January 21, 2020

BY Allan Baum


Managing and protecting power system assets has always been an important part of operating an electric power system, but it has also posed some serious challenges. The parts that make up a utility’s Protection System like Protective Relays or communications systems do not typically perform their protective function until a fault or other power system problem demands that they operate to protect power system elements or the entire Bulk Electric System (BES). In fact, lacking any faults or system/operation problems, the Protection Systems may not need to operate at all unless a test is conducted. But when a fault or problem is detected, it is vital that a utility’s Protection System function as it is intended to function. A utility’s Protection System must be reliable and adequate to respond on demand to:

  • protect equipment,

  • protect utility personnel and

  • ensure that power customers do not experience disturbances or outages.

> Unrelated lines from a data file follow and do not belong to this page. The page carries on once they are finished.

(** [try { m } catch { log } finally { Close }] *)
Lemma try_block_run (m : M unit) w0 :
  try_finally
    (try_catch m (fun error => console_error "Error generating storyboard:"))
    Close w0
  = (Ok tt, world (m w0),
     events (m w0)
     ++ match result (m w0) with
        | Ok _ => []
        | Thrown _ => [EError "Error generating storyboard:"]
        end
     ++ [EClose]).
Proof.
  unfold try_finally, try_catch, Close, console_error, emit.
  destruct (m w0) as [[[[]|err] w1] e]; cbn [result world events fst snd app].
  - done.
  - by rewrite <- app_assoc.
Qed.

Lemma ensureDirectories_run w :
  Storyboard.ensureDirectories env w
  = if mkdir_o env w "output/character_images" then
      if mkdir_o env (tick w) "output/scene_images" then
        (Ok tt, tick (tick w),
         [ EMkdir "output/character_images" true;
           EMkdir "output/scene_images" true ])
      else
        (Thrown "mkdir", tick (tick w),
         [ EMkdir "output/character_images" true;
           EMkdir "output/scene_images" false ])
    else (Thrown "mkdir", tick w, [EMkdir "output/character_images" false]).
Proof.
  unfold Storyboard.ensureDirectories, bind, mkdir.
  destruct (mkdir_o env w "output/character_images"); [|done].
  by destruct (mkdir_o env (tick w) "output/scene_images").
Qed.
(* ===== verification/GoText.v ===== *)
(** * Bytes and text of the Go standard library

    What the components use of Go's [string], [[]byte], [encoding/binary],
    [unicode/utf8], [strings] and [encoding/hex]: both [string] and [[]byte]
    are sequences of bytes; a byte is an [ascii]. *)

From S2P Require Import Prelude.
From Stdlib Require Import Ascii.

Abbreviation bytes := (list ascii).

(** ** Bytes as numbers *)

Definition u8 (b : ascii) : Z := Z.of_N (N_of_ascii b).
Definition byte_of_Z (z : Z) : ascii := ascii_of_N (Z.to_N (z mod 256)).

Lemma u8_range b : 0 <= u8 b < 256.
Proof. unfold u8. pose proof (N_ascii_bounded b). lia. Qed.

Lemma u8_byte_of_Z z : u8 (byte_of_Z z) = z mod 256.
Proof.
  unfold u8, byte_of_Z. pose proof (Z.mod_pos_bound z 256).
  rewrite N_ascii_embedding by lia. lia.
Qed.

Lemma byte_of_Z_u8 b : byte_of_Z (u8 b) = b.
Proof.
  unfold byte_of_Z. rewrite Z.mod_small by apply u8_range.
  unfold u8. rewrite N2Z.id. apply ascii_N_embedding.
Qed.

Lemma u8_inj a b : u8 a = u8 b -> a = b.
Proof. intros E. by rewrite <- (byte_of_Z_u8 a), E, byte_of_Z_u8. Qed.

(** ** [encoding/binary.BigEndian] *)

(** [be_encode n z]: the [n] bytes PutUint16/32/64 writes for [z]. *)
Fixpoint be_encode (n : nat) (z : Z) : bytes :=
  match n with
  | O => []
  | S n => byte_of_Z (z / 256 ^ Z.of_nat n) :: be_encode n z
  end.

Definition be_decode (l : bytes) : Z := foldl (fun acc b => acc * 256 + u8 b) 0 l.

Lemma length_be_encode n z : length (be_encode n z) = n.
Proof. induction n; simpl; congruence. Qed.

Lemma zlen_be_encode n z : zlen (be_encode n z) = Z.of_nat n.
Proof. unfold zlen. by rewrite length_be_encode. Qed.
#[export] Hint Rewrite zlen_be_encode : len.

Lemma be_decode_acc l acc :
  foldl (fun acc b => acc * 256 + u8 b) acc l = acc * 256 ^ zlen l + be_decode l.
Proof.
  unfold be_decode. revert acc. induction l as [|b l IH]; intros acc; simpl.
  - rewrite zlen_nil. lia.
  - rewrite (IH (acc * 256 + u8 b)), (IH (0 * 256 + u8 b)), zlen_cons.
    rewrite Z.pow_add_r by (unfold zlen; lia). lia.
Qed.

Batteries are an important part of a utility’s Protection System, and they play an important role, but like the other parts of the Protection System- they are not called upon to provide power instantaneously and on-demand UNTIL power is required by the Protection System to operate circuit breakers or circuit interrupting devices to clear faults or to protect power system elements.

Utilities often use flooded batteries for backup power in the Protection System because they can hold higher reserve power capacity and because they have a longer life than some other battery options, upwards of 20 years if kept at or near 77°F / 25°C. Because NERC understands that these batteries play an important role in the protection of the power system and that a flooded battery poses a unique dilemma due to the fluid or electrolyte held within the battery and how that electrolyte is affected during the charge and discharge process, they have specified per their required reliability standard: PRC-005-6 that each VLA should meet some very specific 4-, 6-, and 18-month maintenance requirements in order to be in compliance.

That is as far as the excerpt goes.